Simply put, the primary goal of this "modern" approach to portfolio design is consistent, long-term investment performance.  There is obviously no such thing as “set it and forget it” in today’s investment markets. But we believe employing the use of multiple strategies, managers, and investment methodologies may be the next best thing.

HCR's approach to portfolio design strives to achieve what we call "boring outperformance." While there are never any guarantees in investing, our objective is to create portfolios that attempt to produce benchmark-like returns in "most years." Then when something really important happens to the markets - such as a bear market in stocks or bonds - our portfolios are designed to manage risk and make every effort to protect capital. 

No Strategy Works In All Market Environments, So...

By utilizing a modern diversification approach, we believe investors are more likely to allow their strategies and managers the time needed to perform optimally. Remember, no strategy, manager, or investing style works well in all market environments. In reality strategies, managers, and styles/methodologies go in and out of favor in terms of performance – all the time.

Instead of investors fretting about their portfolio failing to keep up with a particular benchmark such as the S&P 500 due to a strategy experiencing a period of underperformance, those using a more modern approach can rest assured that diversifying in a more modern fashion - by employing multiple methodologies, multiple strategies, and multiple managers - may help to minimize this risk during times of market stress.

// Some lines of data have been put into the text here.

Lemma wire_to_gate_lookup w gi :
  wire_to_gate gs !! w = Some gi ↔ ∃ g, gs !! N.to_nat gi = Some g ∧ out g = w.
Proof.
  unfold wire_to_gate.
  assert (∀ l (m : gmap N N), (∀ gi g, (gi, g) ∈ l → gs !! N.to_nat gi = Some g) → 
    (∀ w gi, m !! w = Some gi → ∃ g, gs !! N.to_nat gi = Some g ∧ out g = w) →
    ∀ w gi, foldl (λ m '(gi, g), <[out g := gi]> m) m l !! w = Some gi →
      ∃ g, gs !! N.to_nat gi = Some g ∧ out g = w) as Hsound.
  { induction l as [|[i g] l IH]; intros m Hl Hm w' gi'; simpl; [apply Hm|].
    apply IH; [intros; apply Hl; by right|]. intros w2 gi2. rewrite lookup_insert_Some.
    intros [[<- <-]|[_ ?]]; [|auto]. exists g. split; [|done]. apply Hl. by left. }
  assert (∀ l (m : gmap N N), is_Some (m !! w) ∨ (∃ gi g, (gi, g) ∈ l ∧ out g = w) →
    is_Some (foldl (λ m '(gi, g), <[out g := gi]> m) m l !! w)) as Htotal.
  { induction l as [|[i g] l IH]; intros m Hl; simpl.
    - destruct Hl as [?|(? & ? & ?%elem_of_nil & _)]; done.
    - apply IH. destruct Hl as [Hm|(gi' & g' & [[= -> ->]|Hin]%elem_of_cons & Ho)].
      + left. rewrite lookup_insert_is_Some'. by right.
      + left. rewrite lookup_insert_is_Some'. by left.
      + right. eauto. }
  assert (∀ gi g, (gi, g) ∈ zip (range 0 (vlen gs)) gs ↔ gs !! N.to_nat gi = Some g) as Hzip.
  { intros i g. rewrite list_elem_of_lookup. setoid_rewrite lookup_zip_with_Some.
    setoid_rewrite range_lookup. split.
    - intros (k & x & y & [= -> ->] & [_ ->] & Hk). by rewrite N.add_0_l, Nat2N.id.
    - intros Hk. exists (N.to_nat i), i, g. pose proof (lookup_lt_Some _ _ _ Hk). unfold vlen. split_and!; [done|lia..|done]. }
  split.
  - apply Hsound; [intros; by apply Hzip|]. intros ??. by rewrite lookup_empty.
  - intros (g & Hg & Ho). destruct (Htotal (zip (range 0 (vlen gs)) gs) ∅) as [gi' Hgi'].
    { right. exists gi, g. by rewrite Hzip. }
    rewrite Hgi'. destruct (Hsound (zip (range 0 (vlen gs)) gs) ∅) with (w := w) (gi := gi')
      as (g' & Hg' & Ho'); [intros; by apply Hzip|intros ??; by rewrite lookup_empty|done|].
    f_equal. pose proof chunk_outs_NoDup as Hn.
    assert (N.to_nat gi' = N.to_nat gi); [|lia]. eapply NoDup_lookup; [exact Hn|..].
    + rewrite list_lookup_fmap, Hg'. simpl. by rewrite Ho'.
    + rewrite list_lookup_fmap, Hg. simpl. by rewrite Ho.
Qed.
Lemma chunk_local_spec w : chunk_local gs w = true ↔ w ∈ out <$> gs.
Proof.
  unfold chunk_local. rewrite bool_decide_eq_true, list_elem_of_fmap. split.
  - intros [gi (g & Hg & Ho)%wire_to_gate_lookup]. exists g. split; [done|].
    apply list_elem_of_lookup. eauto.
  - intros (g & Ho & [k Hk]%list_elem_of_lookup). exists (N.of_nat k).
    apply wire_to_gate_lookup. exists g. by rewrite Nat2N.id.
Qed.
End chunk.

In short, we believe a more "modern" approach to portfolio design and diversification affords investors the opportunity to “buy and hold” their portfolio allocation for long periods of time.

Avoiding The "Singular Failure"

Another objective of our approach is to avoid what is referred to as a “singular failure” in a portfolio. All too often, investors wind up with portfolios that are heavily concentrated in a single strategy or with a single manager and/or a single investment methodology. Such an approach means that the entire portfolio is subject to underperformance (or worse) when the strategy, manager, or methodology experiences a rough patch. And if there is one thing that is certain in the investing business, it is that ALL investment strategies will experience periods of time when the approach utilized falls out of favor.

So, instead of a concentrated portfolio that is subject to the risk of a “singular failure,” doesn’t it make more sense to diversify that risk properly across multiple managers, strategies and methodologies?

How to Develop a "Modern" Portfolio Allocation

This is the easy part. Our team of investment professionals will customize an allocation designed to meet your needs, objectives and risk tolerance.